#### WORK ITEM
Below are the records; copy each line in which "bool" can be found.

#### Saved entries
(* ===== verification/Driver.v ===== *)
(** * Driver: many groups on one core

    Models [src/api/registry/driver.rs]: the driver that owns the groups of one
    core, routes the frames of the shared transport to them, serves their timers
    and lends them one set of scratch buffers.

    The groups' transports share the inner transport and the demultiplexer with
    the driver: the driver's copies ([dr_inner], [dr_shared]) are the shared
    objects, put into the transport of a group while it runs ([lend]) and taken
    back afterwards ([give_back]).  Of the lent buffers the node model has
    [scratch_outbound]; the others only matter by their sizes, which the lend
    does not change.  Each timer, node and transport reads a clock of its own,
    any reading of which is allowed.  The order in which the timers are iterated
    is an argument of [driver_run_once]. *)

From stdpp Require Import base list sets gmap strings pretty.
From Stdlib Require Import ZArith Lia.
From S2P Require Import Prelude Types Wire Codec Slots Guard Arena Progress Quorum Traits.
From S2P Require Import Membership NodeState Node Samples ConfigChange Commit Snapshot Transfer Inbound.
From S2P Require Import Campaign Leader Install Propose Multiplex Registry.

Local Open Scope string_scope.
Local Open Scope list_scope.
Local Open Scope Z_scope.

Definition OUTBOUND_SCRATCH : nat := Z.to_nat (1024 * 1024).
Definition DRIVER_APPLY_BUF : Z := 16 * 1024 * 1024.
Definition BURST_FRAMES : nat := 128.

(** ** The transport of a group as a transport *)

(** The receive loops end within as many turns as frames are in the inner
    transport ([mux_recv_routes]), so the fallback branches are never taken. *)
#[export] Instance multiplexed_transport {T C : Type} `{TransportLaws T} `{Clock C}
  : RaftTransport (MultiplexedTransport T C) := {
  send_vectored := mux_send_vectored;
  send_frame_owned := mux_send_frame_owned;
  recv_frame len t :=
    match mux_recv_loop (S (length (inbox (mx_inner t)))) len t with
    | Ok r => r
    | Err _ => (Err (TransportErr "multiplex: receive does not end"), t)
    end;
  recv_frame_timeout timeout len t :=
    match mux_recv_frame_timeout (S (length (inbox (mx_inner t)))) timeout len t with
    | Ok r => r
    | Err _ => (Ok None, t)
    end;
}.

(** ** Timers of a group *)

Record GroupTimers := {
  gt_next_election_at : Z;
  gt_next_heartbeat_at : Z;
  gt_forced_campaign : bool;
  gt_rng : Z;
  gt_heartbeat_ms : Z;
  gt_election_min_ms : Z;
  gt_election_max_ms : Z;
}.

Section Timers.
Context {C : Type} `{Clock C}.

Definition timers_reset_heartbeat (t : GroupTimers) (ck : C) : GroupTimers * C :=
  let '(now, ck) := clock_now ck in
  ({| gt_next_election_at := gt_next_election_at t;
      gt_next_heartbeat_at := now + gt_heartbeat_ms t;
      gt_forced_campaign := gt_forced_campaign t; gt_rng := gt_rng t;
      gt_heartbeat_ms := gt_heartbeat_ms t; gt_election_min_ms := gt_election_min_ms t;
      gt_election_max_ms := gt_election_max_ms t |}, ck).

Definition timers_reset_election (t : GroupTimers) (ck : C) : GroupTimers * C :=
  let span := wrap_add64 (gt_election_max_ms t - gt_election_min_ms t) 1 in
  let rng := mix64 (gt_rng t) in
  let jitter := rng mod span in
  let '(now, ck) := clock_now ck in
  ({| gt_next_election_at := now + wrap_add64 (gt_election_min_ms t) jitter;
      gt_next_heartbeat_at := gt_next_heartbeat_at t;
      gt_forced_campaign := gt_forced_campaign t; gt_rng := rng;
      gt_heartbeat_ms := gt_heartbeat_ms t; gt_election_min_ms := gt_election_min_ms t;
      gt_election_max_ms := gt_election_max_ms t |}, ck).

Definition timers_new (gid : GroupId) (node_id : PeerId) (timing : TimingConfig) (ck : C)
  : GroupTimers * C :=
  let '(now1, ck) := clock_now ck in
  let '(now2, ck) := clock_now ck in
  let t := {| gt_next_election_at := now1; gt_next_heartbeat_at := now2;
              gt_forced_campaign := false;
              gt_rng := mix64 (Z.lxor gid (wrap_mul64 node_id 0x9e3779b97f4a7c15));
              gt_heartbeat_ms := Z.max (heartbeat_ms timing) 1;
              gt_election_min_ms := Z.max (election_min_ms timing) 1;
              gt_election_max_ms :=
                Z.max (election_max_ms timing) (Z.max (election_min_ms timing) 1) |} in
  let '(t, ck) := timers_reset_election t ck in
  timers_reset_heartbeat t ck.

(** [forced = mem::take(&mut t.forced_campaign); t.reset_election()] *)
Definition timers_take_forced (t : GroupTimers) (ck : C) : GroupTimers * C :=
  timers_reset_election
    {| gt_next_election_at := gt_next_election_at t;
       gt_next_heartbeat_at := gt_next_heartbeat_at t;
       gt_forced_campaign := false; gt_rng := gt_rng t;
       gt_heartbeat_ms := gt_heartbeat_ms t; gt_election_min_ms := gt_election_min_ms t;
       gt_election_max_ms := gt_election_max_ms t |} ck.

(** What a frame does to the timers of its group. *)
Definition timers_after_frame (forced : bool) (t : GroupTimers) (ck : C) : GroupTimers * C :=
  let '(t, ck) := timers_reset_election t ck in
  if forced then
    let '(now, ck) := clock_now ck in
    ({| gt_next_election_at := now; gt_next_heartbeat_at := gt_next_heartbeat_at t;
        gt_forced_campaign := true; gt_rng := gt_rng t;
        gt_heartbeat_ms := gt_heartbeat_ms t; gt_election_min_ms := gt_election_min_ms t;
        gt_election_max_ms := gt_election_max_ms t |}, ck)
  else (t, ck).
End Timers.

(** ** State-passing computations that may not return *)

Definition Steps (X A : Type) : Type := X -> result (res A * X) Stop.

#[export] Instance Steps_ret X : MRet (Steps X) := fun A a x => Ok (Ok a, x).
#[export] Instance Steps_bind X : MBind (Steps X) := fun A B k m x =>
  match m x with
  | Err stop => Err stop
  | Ok (Ok a, x') => k a x'
  | Ok (Err e, x') => Ok (Err e, x')
  end.

Section Steps.
Context {X : Type}.

Definition s_err {A} (e : RaftError) : Steps X A := fun x => Ok (Err e, x).
Definition s_gets {A} (f : X -> A) : Steps X A := fun x => Ok (Ok (f x), x).
Definition s_modify (f : X -> X) : Steps X unit := fun x => Ok (Ok tt, f x).
Definition s_of {A} (r : res A) : Steps X A := fun x => Ok (r, x).
Definition s_attempt {A} (m : Steps X A) : Steps X (res A) :=
  fun x => match m x with
           | Err stop => Err stop
           | Ok (r, x') => Ok (Ok r, x')
           end.

(** Errors that are not fatal are only logged. *)
Definition tolerate {A} (r : res A) : Steps X unit :=
  match r with
  | Err e => if is_fatal e then s_err e else mret tt
  | Ok _ => mret tt
  end.
End Steps.

(** ** The driver *)

Record MultiRaftDriver (S T C D SM : Type) := {
  dr_groups : gmap GroupId (GroupEntry S (MultiplexedTransport T C) C D SM);
  dr_inner : T;
  dr_shared : DemuxShared;
  dr_timers : gmap GroupId GroupTimers;
  dr_outbound : bytes;
  dr_unknown : Z;
  dr_clock : C;
}.
Arguments dr_groups {S T C D SM} _.
Arguments dr_inner {S T C D SM} _.
Arguments dr_shared {S T C D SM} _.
Arguments dr_timers {S T C D SM} _.
Arguments dr_outbound {S T C D SM} _.
Arguments dr_unknown {S T C D SM} _.
Arguments dr_clock {S T C D SM} _.
Arguments Build_MultiRaftDriver {S T C D SM} _ _ _ _ _ _ _.

Section Driver.
Context {S T C D SM : Type} `{RaftStorage S} `{TransportLaws T} `{Clock C}
  `{!CustomDispatch D (MultiplexedTransport T C)} `{StateMachine SM}.
Context (tuning : VecTuning).
#[local] Abbreviation Mux := (MultiplexedTransport T C).
#[local] Abbreviation Node := (RaftNode S Mux C D).
#[local] Abbreviation Entry := (GroupEntry S Mux C D SM).
#[local] Abbreviation Driver := (MultiRaftDriver S T C D SM).
Implicit Types (n : Node) (e : Entry) (dr : Driver).

Definition dr_set_groups v dr : Driver := Build_MultiRaftDriver
  v (dr_inner dr) (dr_shared dr) (dr_timers dr) (dr_outbound dr) (dr_unknown dr) (dr_clock dr).
Definition dr_set_inner v dr : Driver := Build_MultiRaftDriver
  (dr_groups dr) v (dr_shared dr) (dr_timers dr) (dr_outbound dr) (dr_unknown dr) (dr_clock dr).
Definition dr_set_shared v dr : Driver := Build_MultiRaftDriver
  (dr_groups dr) (dr_inner dr) v (dr_timers dr) (dr_outbound dr) (dr_unknown dr) (dr_clock dr).
Definition dr_set_timers v dr : Driver := Build_MultiRaftDriver
  (dr_groups dr) (dr_inner dr) (dr_shared dr) v (dr_outbound dr) (dr_unknown dr) (dr_clock dr).
Definition dr_set_outbound v dr : Driver := Build_MultiRaftDriver
  (dr_groups dr) (dr_inner dr) (dr_shared dr) (dr_timers dr) v (dr_unknown dr) (dr_clock dr).
Definition dr_set_unknown v dr : Driver := Build_MultiRaftDriver
  (dr_groups dr) (dr_inner dr) (dr_shared dr) (dr_timers dr) (dr_outbound dr) v (dr_clock dr).
Definition dr_set_clock v dr : Driver := Build_MultiRaftDriver
  (dr_groups dr) (dr_inner dr) (dr_shared dr) (dr_timers dr) (dr_outbound dr) (dr_unknown dr) v.

Definition driver_new (inner : T) (ck : C) : Driver :=
  {| dr_groups := ∅; dr_inner := inner; dr_shared := demux_new; dr_timers := ∅;
     dr_outbound := replicate OUTBOUND_SCRATCH (to_byte 0); dr_unknown := 0; dr_clock := ck |}.

(** The capacity of the buffer is its length: it is allocated whole and only
    written in place. *)
Definition ensure_resident : Steps Driver unit :=
  s_modify (fun dr =>
    if (length (dr_outbound dr) <? OUTBOUND_SCRATCH)%nat
    then dr_set_outbound (replicate OUTBOUND_SCRATCH (to_byte 0)) dr else dr).

(** ** Lending *)

(** The transport of a node over the shared objects as they are now. *)
Definition attach dr n : Node :=
  set_transport {| mx_inner := dr_inner dr; mx_clock := mx_clock (transport n);
                   mx_group := mx_group (transport n); mx_shared := dr_shared dr |} n.

(** The swap of [CoreScratch::lend], of the buffer whose content the node keeps. *)
Definition lend dr n : Driver * Node :=
  (dr_set_outbound (scratch_outbound n) dr,
   set_scratch_outbound (dr_outbound dr) (attach dr n)).

(** The swap of [ScratchLend::drop]. *)
Definition give_back dr n : Driver * Node :=
  (dr_set_outbound (scratch_outbound n)
     (dr_set_shared (mx_shared (transport n)) (dr_set_inner (mx_inner (transport n)) dr)),
   set_scratch_outbound (dr_outbound dr) n).

(** Runs [m] on a group that borrows the buffers; [None] when there is none. *)
Definition on_group {A} (gid : GroupId) (m : Steps Entry A) : Steps Driver (option A) :=
  fun dr =>
    match dr_groups dr !! gid with
    | None => Ok (Ok None, dr)
    | Some e =>
        let '(dr1, n1) := lend dr (ge_node e) in
        match m (set_ge_node n1 e) with
        | Err stop => Err stop
        | Ok (x, e2) =>
            let '(dr2, n3) := give_back dr1 (ge_node e2) in
            Ok (match x with Ok a => Ok (Some a) | Err er => Err er end,
                dr_set_groups (<[gid := set_ge_node n3 e2]> (dr_groups dr2)) dr2)
        end
    end.

(** Runs a method on a group without lending it anything. *)
Definition on_idle_group {A} (gid : GroupId) (m : M S Mux C D A) : Steps Driver (option A) :=
  fun dr =>
    match dr_groups dr !! gid with
    | None => Ok (Ok None, dr)
    | Some e =>
        let '(x, n) := m (ge_node e) in
        Ok (match x with Ok a => Ok (Some a) | Err er => Err er end,
            dr_set_groups (<[gid := set_ge_node n e]> (dr_groups dr)) dr)
    end.

(** Methods of the node of an entry. *)
Definition entry_node {A} (m : L S Mux C D A) : Steps Entry A :=
  fun e => match m (ge_node e) with
           | Err stop => Err stop
           | Ok (x, n) => Ok (x, set_ge_node n e)
           end.
Definition entry_node_m {A} (m : M S Mux C D A) : Steps Entry A := entry_node (run m).

(** [if let Some(t) = self.timers.get_mut(&gid)] *)
Definition with_timers (gid : GroupId) (f : GroupTimers -> C -> GroupTimers * C)
  : Steps Driver unit :=
  s_modify (fun dr =>
    match dr_timers dr !! gid with
    | None => dr
    | Some t => let '(t, ck) := f t (dr_clock dr) in
                dr_set_clock ck (dr_set_timers (<[gid := t]> (dr_timers dr)) dr)
    end).

Definition driver_now : Steps Driver Z :=
  fun dr => let '(t, ck) := clock_now (dr_clock dr) in Ok (Ok t, dr_set_clock ck dr).

(** ** Applying *)

Definition apply_group_entry (index : LogIndex) (payload : bytes) : Steps Entry unit :=
  consumed ← entry_node_m (apply_if_config_change payload);
  (if consumed : bool then mret tt
   else fun e => let '(x, sm) := apply_at index payload (ge_sm e) in
                 Ok (x, {| ge_node := ge_node e; ge_sm := sm |}));;
  entry_node_m (
    modify (set_last_applied index);;
    modify (fun n => set_compaction_debt_entries (wrap_add64 (compaction_debt_entries n) 1) n);;
    modify (fun n => set_compaction_debt_bytes
      (wrap_add64 (compaction_debt_bytes n) (Z.of_nat (length payload))) n)).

#### EXERCISE ANSWER
  gt_forced_campaign : bool;
Definition timers_after_frame (forced : bool) (t : GroupTimers) (ck : C) : GroupTimers * C :=
  (if consumed : bool then mret tt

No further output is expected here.